Disinyalir, penurunan IHSG lebih disebabkan faktor eksternal yakni melemahnya poundsterling.

Data yang dihimpun Reuters menunjukkan, poundsterling sempat keok ke level US$ 1,1819. Kendati demikian, pada pukul 08.55 waktu Singapura, poundsterling kembali pulih ke level US$ 1,2401.

Anjloknya nilai tukar mata uang Inggris ini disebabkan aksi jual besar-besaran pelaku pasar. John Gorman, head of non-yen rates trading Nomura Securities menilai, ada dua teori yang berkembang mengenai poundsterling.

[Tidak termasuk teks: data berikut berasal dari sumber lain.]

Lemma scalar_row {A} `{!EqDecision A} (F : A -> FieldValue) (as_ : PolicyValue -> option A) l k section name kind unset :
  governs F l k ->
  (forall v, convert kind v = F <$> as_ v) ->
  (forall c, unset c = is_none (view l c)) ->
  row_ok (mkBinding section name kind (fun c v _ => set_to l (as_ v) c) unset, (k, Replace)).
Proof.
  intros [Hk Hr Hp Hg] Hc Hu. split; unfold row_binding, row_field, row_rule; cbn [fst snd b_is_unset b_apply b_kind].
  - done.
  - intros c. rewrite Hu, Hr. by rewrite is_none_fmap.
  - intros c v m. rewrite Hc. destruct (as_ v); cbn -[snapshot read]; [|done]. rewrite Hp. by destruct m.
  - intros c v m. by destruct (as_ v); cbn -[ungoverned].
Qed.

Lemma list_row (rule : Rule) (merge : list string -> list string -> list string) l k section name unset :
  governs FList l k ->
  (forall old p, rule_merge rule (FList <$> old) (FList p) = FList (match old with Some e => merge e p | None => p end)) ->
  (forall c, unset c = is_none (view l c)) ->
  row_ok (mkBinding section name KAllowlist (fun c v m => merge_to merge l (as_multi v) m c) unset, (k, rule)).
Proof.
  intros [Hk Hr Hp Hg] Hm Hu. split; unfold row_binding, row_field, row_rule; cbn [fst snd b_is_unset b_apply b_kind].
  - done.
  - intros c. rewrite Hu, Hr. by rewrite is_none_fmap.
  - intros c v m. cbn [convert]. destruct (as_multi v) as [p|]; cbn -[snapshot read rule_merge]; [|done].
    rewrite Hp, Hr, Hm. by destruct m, (view l c).
  - intros c v m. by destruct (as_multi v); cbn -[ungoverned].
Qed.

#[local] Ltac table_field :=
  match goal with
  | |- context [match ?x with Some _ => _ | None => _ end] =>
      lazymatch x with context [match _ with _ => _ end] => fail | _ => destruct x end
  end.
#[local] Ltac solve_governs := split; [apply Nat.ltb_lt; reflexivity|reflexivity|reflexivity|reflexivity].
#[local] Ltac solve_unset := intros c; cbn; unfold and_then, default, from_option; repeat (table_field; cbn); reflexivity.
#[local] Ltac solve_row :=
  match goal with
  | |- row_ok (mkBinding _ _ KString ?f _, _) => apply (scalar_row FStr as_string)
  | |- row_ok (mkBinding _ _ KBool ?f _, _) => apply (scalar_row FBool as_bool)
  | |- row_ok (mkBinding _ _ KU32 ?f _, _) => apply (scalar_row FNum as_u32)
  | |- row_ok (mkBinding _ _ KAllowlist ?f _, (_, Intersect)) => apply (list_row Intersect intersect)
  | |- row_ok (mkBinding _ _ KAllowlist ?f _, (_, Union)) => apply (list_row Union union_preserve)
  end; [solve_governs|first [by intros ?|by intros [] ?]|solve_unset].

Lemma rows_ok : Forall row_ok ROWS.
Proof. unfold ROWS. cbn -[FIELDS]. repeat (apply Forall_cons; split; [solve_row|]). by apply Forall_nil. Qed.

Lemma rows_bindings : row_binding <$> ROWS = BINDINGS.
Proof. reflexivity. Qed.

Lemma keys_unique : NoDup (row_key <$> ROWS).
Proof. refine (@bool_decide_unpack (NoDup (row_key <$> ROWS)) _ _). vm_compute. exact I. Qed.

(** ** Reading after a setter *)

Lemma length_snapshot c : length (snapshot c) = length FIELDS.
Proof. apply length_fmap. Qed.

Lemma read_insert c c' k x j :
  (k < length FIELDS)%nat -> snapshot c' = <[k := x]> (snapshot c) ->
  read j c' = if decide (j = k) then x else read j c.
Proof.
  intros Hk E. unfold read. rewrite E. destruct (decide (j = k)) as [->|Hne].
  - by rewrite list_lookup_insert_eq by (by rewrite length_snapshot).
  - by rewrite list_lookup_insert_ne by done.
Qed.

Lemma read_apply r c v m j :
  row_ok r ->
  read j (b_apply (row_binding r) c v m).1 =
    match convert (b_kind (row_binding r)) v with
    | Some x => if decide (j = row_field r)
                then Some (match m with Enforced => rule_merge (row_rule r) (read j c) x | Advisory => x end)
                else read j c
    | None => read j c
    end.
Proof.
  intros [Hk _ Ha _]. specialize (Ha c v m). destruct (convert _ v) as [x|]; [|by unfold read; rewrite Ha].
  rewrite (read_insert _ _ _ _ j Hk Ha). by destruct (decide _) as [->|].
Qed.

Lemma convert_typed k v : type_matches k v = false -> convert k v = None.
Proof. by destruct k, v. Qed.

Lemma rows_for_cons k r l :
  rows_for k (r :: l) = if decide (row_field r = k) then r :: rows_for k l else rows_for k l.
Proof. unfold rows_for. by rewrite filter_cons. Qed.

(** ** The enforced pass *)

Lemma enforce_step_read b st r k :
  row_ok r ->
  read k (ov_cfg (enforce_step b st (row_binding r))) =
    if decide (row_field r = k) then enforce_all b [r] (read k (ov_cfg st)) else read k (ov_cfg st).
Proof.
  intros Hok. unfold enforce_step, enforce_all, enforced_value, offered, row_key, row_binding in *. cbn [foldl].
  destruct (is_enforced b _); cbn [negb]; [|by destruct (decide _)].
  destruct (pb_machine b !! _) as [v|]; cbn; [|by destruct (decide _)].
  destruct (type_matches _ v) eqn:T; cbn.
  - pose proof (read_apply r (ov_cfg st) v Enforced k Hok) as E. unfold row_binding in E.
    destruct (b_apply _ _ _ _) as [cfg ch]. cbn in *. rewrite E.
    destruct (convert _ v); repeat case_decide; congruence.
  - rewrite (convert_typed _ _ T). by destruct (decide _).
Qed.

Lemma enforce_all_cons b r l v : enforce_all b (r :: l) v = enforce_all b l (enforce_all b [r] v).
Proof. done. Qed.

Lemma enforce_pass b k l : forall st,
  Forall row_ok l ->
  read k (ov_cfg (foldl (enforce_step b) st (row_binding <$> l))) = enforce_all b (rows_for k l) (read k (ov_cfg st)).
Proof.
  induction l as [|r l IH]; intros st Hok; [done|].
  apply Forall_cons in Hok as [Hr Hok]. cbn [fmap list_fmap foldl]. rewrite (IH _ Hok).
  rewrite (enforce_step_read _ _ _ _ Hr), rows_for_cons. by destruct (decide _).
Qed.

Lemma enforce_step_consumed b st r :
  ov_consumed (enforce_step b st (row_binding r)) =
    if is_enforced b (row_key r) && bool_decide (is_Some (pb_machine b !! row_key r))
    then {[row_key r]} ∪ ov_consumed st else ov_consumed st.
Proof.
  unfold enforce_step, row_key, row_binding. destruct (is_enforced b _); cbn [negb andb]; [|done].
  destruct (pb_machine b !! _); cbn; [|done].
  destruct (type_matches _ _); cbn; [|done]. by destruct (b_apply _ _ _ _).
Qed.

Lemma enforce_consumed b l : forall st key,
  key ∈ ov_consumed (foldl (enforce_step b) st (row_binding <$> l)) <->
  key ∈ ov_consumed st \/ (key ∈ (row_key <$> l) /\ is_enforced b key = true /\ is_Some (pb_machine b !! key)).
Proof.
  induction l as [|r l IH]; intros st key; cbn [fmap list_fmap foldl]; [set_solver|].
  rewrite IH, enforce_step_consumed, elem_of_cons. clear IH.
  destruct (is_enforced b (row_key r)) eqn:E; cbn [andb];
    [case_bool_decide as S; [rewrite elem_of_union, elem_of_singleton|]|];
    (split; [intros [?|(?&?&?)]; destruct_or?; subst; auto
            |intros [?|([->|?]&?&?)]; first [congruence|done|auto]]).
Qed.

(** ** The advisory passes *)

Lemma advise_step_consumed hive st r :
  ov_consumed (advise_step hive st (row_binding r)) =
    if bool_decide (is_Some (hive !! row_key r)) then {[row_key r]} ∪ ov_consumed st else ov_consumed st.
Proof.
  unfold advise_step. change (binding_key (row_binding r)) with (row_key r).
  case_bool_decide as C; [case_bool_decide; set_solver|].
  destruct (hive !! _); cbn; [|done].
  destruct (type_matches _ _); cbn; [|done]. destruct (b_is_unset _ _); cbn; [|done].
  destruct (b_apply _ _ _ _) as [? []]; done.
Qed.

Lemma advise_consumed hive l : forall st key,
  key ∈ ov_consumed (foldl (advise_step hive) st (row_binding <$> l)) <->
  key ∈ ov_consumed st \/ (key ∈ (row_key <$> l) /\ is_Some (hive !! key)).
Proof.
  induction l as [|r l IH]; intros st key; cbn [fmap list_fmap foldl]; [set_solver|].
  rewrite IH, advise_step_consumed, elem_of_cons. clear IH.
  case_bool_decide as S; [rewrite elem_of_union, elem_of_singleton|];
    (split; [intros [?|(?&?)]; destruct_or?; subst; auto
            |intros [?|([->|?]&?)]; first [congruence|done|auto]]).
Qed.

Section Advise.
Context (hive : gmap string PolicyValue) (taken : string -> bool).

Lemma advise_step_read st r k :
  row_ok r -> (row_key r ∈ ov_consumed st <-> taken (row_key r) = true) ->
  read k (ov_cfg (advise_step hive st (row_binding r))) =
    if decide (row_field r = k)
    then match read k (ov_cfg st) with Some v => Some v | None => offered hive taken r end
    else read k (ov_cfg st).
Proof.
  intros Hok Ht. unfold advise_step, offered. change (binding_key (row_binding r)) with (row_key r).
  case_bool_decide as C.
  { apply Ht in C. rewrite C. destruct (decide _); [|done]. by destruct (read _ _). }
  destruct (taken _); [by destruct C; apply Ht|].
  destruct (hive !! _) as [v|]; cbn [mbind option_bind]; [|destruct (decide _); [by destruct (read _ _)|done]].
  destruct (type_matches _ v) eqn:T; cbn [negb ov_cfg consume push_mismatch].
  2: { rewrite (convert_typed _ _ T). destruct (decide _); [by destruct (read _ _)|done]. }
  pose proof (ok_unset _ Hok (ov_cfg st)) as U. rewrite U, negb_none. case_bool_decide as R.
  - cbn [ov_cfg consume]. destruct (decide _) as [<-|]; [|done]. by destruct R as [? ->].
  - pose proof (read_apply r (ov_cfg st) v Advisory k Hok) as E.
    destruct (b_apply _ _ _ _) as [cfg ch]. cbn [fst] in E.
    assert (ov_cfg (consume (row_key r) (if ch then push_applied (row_key r) (with_cfg cfg st) else with_cfg cfg st)) = cfg) as ->
      by (by destruct ch).
    rewrite E. destruct (decide (row_field r = k)) as [<-|].
    + apply eq_None_not_Some in R. rewrite R. destruct (convert _ v); [by rewrite decide_True|done].
    + destruct (convert _ v); [by rewrite decide_False by congruence|done].
Qed.

Lemma advise_pass k l : forall st,
  Forall row_ok l -> NoDup (row_key <$> l) ->
  (forall key, key ∈ (row_key <$> l) -> (key ∈ ov_consumed st <-> taken key = true)) ->
  read k (ov_cfg (foldl (advise_step hive) st (row_binding <$> l))) =
    match read k (ov_cfg st) with
    | Some v => Some v
    | None => head (omap (offered hive taken) (rows_for k l))
    end.
Proof.
  induction l as [|r l IH]; intros st Hok Hnd Ht; [by cbn; destruct (read _ _)|].
  apply Forall_cons in Hok as [Hr Hok]. cbn [fmap list_fmap] in Hnd, Ht. apply NoDup_cons in Hnd as [Hnew Hnd].
  cbn [fmap list_fmap foldl]. rewrite IH; [|done|done|].
  - rewrite (advise_step_read _ _ _ Hr) by (apply Ht; left). rewrite rows_for_cons.
    destruct (decide _); [|done]. destruct (read _ _); [done|]. cbn [omap list_omap]. by destruct (offered _ _ _).
  - intros key Hkey. rewrite advise_step_consumed. rewrite <- (Ht key) by (by right).
    case_bool_decide; [|done]. rewrite elem_of_union, elem_of_singleton.
    split; [intros [->|]; done|by right].
Qed.
End Advise.

(** ** The whole overlay *)

Lemma enforce_step_rest b st r :
  row_ok r -> ungoverned (ov_cfg (enforce_step b st (row_binding r))) = ungoverned (ov_cfg st).
Proof.
  intros Hok. unfold enforce_step. destruct (negb _); [done|]. destruct (pb_machine b !! _) as [v|]; [|done].
  destruct (negb _); [done|]. rewrite <- (ok_rest _ Hok (ov_cfg st) v Enforced).
  by destruct (b_apply _ _ _ _).
Qed.

Lemma advise_step_rest hive st r :
  row_ok r -> ungoverned (ov_cfg (advise_step hive st (row_binding r))) = ungoverned (ov_cfg st).
Proof.
  intros Hok. unfold advise_step. destruct (bool_decide _); [done|]. destruct (hive !! _) as [v|]; [|done].
  destruct (negb _); [done|]. destruct (negb _); [done|]. rewrite <- (ok_rest _ Hok (ov_cfg st) v Advisory).
  by destruct (b_apply _ _ _ _) as [? []].
Qed.

Lemma foldl_rest (step : Overlay -> Binding -> Overlay) l :
  (forall st r, row_ok r -> ungoverned (ov_cfg (step st (row_binding r))) = ungoverned (ov_cfg st)) ->
  Forall row_ok l -> forall st, ungoverned (ov_cfg (foldl step st (row_binding <$> l))) = ungoverned (ov_cfg st).
Proof.
  intros Hs. induction 1 as [|r l Hr _ IH]; intros st; [done|]. cbn [fmap list_fmap foldl]. by rewrite IH, Hs.
Qed.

"Pertama, ada kesalahan fat finger (salah ketik) atau transaksi yang salah akibat human error. Kemungkinan kedua, yang sepertinya lebih masuk akal, ada kontrak option yang diperdagangkan sehingga menyebabkan aksi jual dengan likuiditas rendah," jelas Gorman.

Tidak seluruh analis meyakini teori fat finger.

Sejumlah pengamat menduga artikel yang dirilis dari Financial Times mengenai kecemasan Brexit menjadi pemicu keoknya poundsterling.

Selain itu, pelaku pasar juga memilih untuk menanti data tenaga kerja AS yang bakal dirilis hari ini.